Doch wenn er den Leichenkönig besiegen will, kann er sich wohl nur auf einen Fehler verlassen (den Heiligen Körper des Himmlischen Dämons).

Sogar eine Stimme blitzte in seinem Kopf auf und drängte ihn zum Aufgeben.

Ye Bugui steht in keiner Verbindung zu Ihnen, warum also sich selbst einem Risiko aussetzen?

Lu Shi verwarf diesen Gedanken jedoch schnell; er wollte diesen Menschen um jeden Preis retten.

Genau wie in seinem Traum hatte Ye Bugui ihn furchtlos aus der Schule gebracht.

Diesmal war es an ihm, Ye Bugui zu retten.

Nachdem er sich einen erbitterten Kampf ausgemalt hatte, der nun beginnen würde, trat Lu Shi plötzlich die Tür auf.

Was er sah, war ein Zimmer, das auf sehr festliche Weise dekoriert war.

Alles im Zimmer war rot. Das einzige große Bett war mit einer Hochzeitsdecke bedeckt.

Er drehte sich um und bemerkte einen riesigen Schriftzug mit der Aufschrift „Doppeltes Glück“, der hinter der Tür angebracht war.

Er fühlte sich, als sei er in ein Brautgemach geraten. Wäre da nicht der unpassende Sarg mitten im Raum gewesen, hätte Lu Shi gedacht, er sei am falschen Ort.

Er ging zu dem Sarg, der von innen heraus eine schaurige Aura ausstrahlte.

Offensichtlich liegt der Leichenkönig in diesem Sarg!

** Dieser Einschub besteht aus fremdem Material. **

(** The same for [verifyWebhook], which parses the body too. *)
Lemma verifyWebhook_valid_iff (secret body header : string) (now_ms tolerance : Z)
    (parsed : JSON.json) :
  nonempty secret = true -> nonempty header = true ->
  (outcome (verifyWebhook (Some secret) now_ms body (Some header) tolerance)
   = Return (mkResult true (Some parsed) None)
   <-> signed_by secret body header now_ms tolerance /\
       JSON.parse js_json (bytes_of_string body) = Some parsed).
Proof.
  intros Hsecret Hheader.
  destruct (nonempty_string secret Hsecret) as (c & secret' & ->).
  destruct (nonempty_string header Hheader) as (h & header' & ->).
  unfold verifyWebhook, signed_by.
  set (secret := String c secret'). set (header := String h header').
  destruct (array_get "t" (header_parts header)) as [timestamp|];
    destruct (array_get "v1" (header_parts header)) as [signature|].
  - set (stale := match parseInt timestamp with
                  | Some t => Z.abs (now_ms / 1000 - t) >? tolerance
                  | None => false
                  end).
    assert (Hstale : passes_freshness now_ms tolerance timestamp = negb stale).
    { unfold passes_freshness, stale. destruct (parseInt timestamp); reflexivity. }
    pose proof (timingSafeEqual_strings signature
                  (createHmac_sha256_hex secret (timestamp ++ "." ++ body))) as Hcmp.
    unfold timingSafeEqual, outcome in Hcmp. cbn [snd] in Hcmp.
    clearbody stale. destruct stale; cbn [negb] in Hstale.
    { cbn. split; [discriminate|].
      intros [[(ts & sg & H1 & _ & H & _)|(H & _)] _]; [|discriminate H].
      injection H1 as <-. rewrite Hstale in H. discriminate H. }
    unfold timingSafeEqual, bind, try_catch, outcome.
    destruct (_ =? _)%nat.
    + destruct (bytes_eqb _ _) eqn:Heq; cbn [negb].
      * unfold JSON_parse.
        destruct (JSON.parse js_json (bytes_of_string body)) as [v|]; cbn.
        -- split.
           ++ intros H. injection H as <-. split; [|reflexivity].
              left. exists timestamp, signature. repeat split; [exact Hstale|].
              apply Hcmp. reflexivity.
           ++ intros [_ H]. injection H as <-. reflexivity.
        -- split; [discriminate|]. intros [_ H]. discriminate H.
      * cbn. split; [discriminate|].
        intros [[(ts & sg & H1 & H2 & _ & H4)|(H & _)] _]; [|discriminate H].
        injection H1 as <-. injection H2 as <-. apply (proj2 Hcmp) in H4. discriminate H4.
    + cbn. split; [discriminate|].
      intros [[(ts & sg & H1 & H2 & _ & H4)|(H & _)] _]; [|discriminate H].
      injection H1 as <-. injection H2 as <-. apply (proj2 Hcmp) in H4. discriminate H4.
  - cbn. split; [discriminate|].
    intros [[(ts & sg & _ & H & _)|(H & _)] _]; discriminate H.
  - cbn. split; [discriminate|].
    intros [[(ts & sg & H & _)|(_ & H & _)] _]; discriminate H.
  - pose proof (timingSafeEqual_strings header (createHmac_sha256_hex secret body)) as Hcmp.
    unfold timingSafeEqual, outcome in Hcmp. cbn [snd] in Hcmp.
    destruct (Z.eqb_spec (Z.of_nat (String.length header)) 64) as [Hlen|Hlen].
    + unfold timingSafeEqual, bind, try_catch, outcome.
      destruct (_ =? _)%nat.
      * destruct (bytes_eqb _ _) eqn:Heq; cbn [negb].
        -- unfold JSON_parse.
           destruct (JSON.parse js_json (bytes_of_string body)) as [v|]; cbn.
           ++ split.
              ** intros H. injection H as <-. split; [|reflexivity].
                 right. repeat split. apply Hcmp. reflexivity.
              ** intros [_ H]. injection H as <-. reflexivity.
           ++ split; [discriminate|]. intros [_ H]. discriminate H.
        -- cbn. split; [discriminate|].
           intros [[(ts & sg & H & _)|(_ & _ & H)] _]; [discriminate H|].
           apply (proj2 Hcmp) in H. discriminate H.
      * cbn. split; [discriminate|].
        intros [[(ts & sg & H & _)|(_ & _ & H)] _]; [discriminate H|].
        apply (proj2 Hcmp) in H. discriminate H.
    + cbn. split; [discriminate|].
      intros [[(ts & sg & H & _)|(_ & _ & H)] _]; [discriminate H|].
      elim Hlen. rewrite H, createHmac_sha256_hex_length. reflexivity.
Qed.

(** X23. The verifier of the template and the verifier of the SDK accept
    the same signatures: for every secret, header, clock and tolerance,
    [verifyWebhook] returns a valid result with the parsed body exactly
    when [verifySignature] of the template finds the header valid and the
    body parses as JSON to that value. *)
Theorem template_verifier_agrees_with_sdk (String_error : js_error -> string)
    (secret body header : string) (now_ms tolerance : Z) (parsed : JSON.json) :
  nonempty secret = true -> nonempty header = true ->
  (outcome (verifyWebhook (Some secret) now_ms body (Some header) tolerance)
   = Return (mkResult true (Some parsed) None)
   <-> (exists v,
          outcome (WebhookRoute.verifySignature String_error now_ms body header secret tolerance)
          = Return v /\ WebhookRoute.valid v = true) /\
       JSON.parse js_json (bytes_of_string body) = Some parsed).
Proof.
  intros Hsecret Hheader.
  rewrite (verifyWebhook_valid_iff _ _ _ _ _ _ Hsecret Hheader), verifySignature_valid_iff.
  reflexivity.
Qed.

Doch bevor Lu Shi den Deckel aufdrücken konnte, explodierte dieser von selbst.

Lu Shi wich plötzlich einen Schritt zurück und sah, wie der Leichenkönig aus dem Inneren herausflog.

"Noch ein Eindringling? Wer hat mich geweckt?"

Dieses Gesicht war Lu Shi nur allzu vertraut.

Sein Verhalten wirkt aber jetzt etwas anders.

Ye Bugui blickte Lu Shi an, ein kurzer Moment des Zögerns huschte über sein Gesicht, doch er nahm schnell wieder seinen gleichgültigen Gesichtsausdruck an.

„Du bist ganz allein? Dann stirb!“

Ye Bugui teleportierte sich vor Lu Shi und seine Klauen drückten sich gegen Lu Shis Brust.

Für den Leichenkönig reichte ein letzter Kraftstoß, um Lu Shis Brust zu durchbohren und diesen blinden Eindringling zu töten.

Aber Ye Bugui hat aufgehört.

Sein Geist war in völligem Chaos.

Der Leichenkönig brüllte: „Warum habt ihr angehalten! Tötet diesen Schönling! Alle Eindringlinge müssen sterben!“

Doch der Junge namens Ye Bugui kauerte in der Ecke, hielt sich den Kopf und schrie vor Schmerz:

"Tu das nicht! Töte ihn nicht!"

Lu Shi lachte. Sie sahen sich an, nur eine Armlänge voneinander entfernt.

„Alter Ye, weißt du was? Du siehst in diesem Outfit eigentlich ganz gut aus.“

Ye Bugui reagierte nicht, aber seine Pupillen bewegten sich langsam.

"Du hast mir versprochen, dass du mich nach unserer Entlassung mit zum Spielen nimmst, mich zu einem scharfen Eintopf einlädst und mich zum Grillen mitnimmst."

Lu Shi wusste bereits, was mit Ye Bugui geschehen war.

Dies ist in der Kultivierungswelt äußerst verbreitet und wird dort als „in einen dämonischen Zustand verfallen“ bezeichnet.

Ye Bugui hingegen war eindeutig von einem Dämon besessen.

Um ihn aufzuwecken, müssen Sie ihm einige Erinnerungen erzählen, um ihn zu stimulieren.

Da Ye Bugui immer noch keine Reaktion zeigte, beschloss Lu Shi, ihm eine böse Überraschung zu bereiten.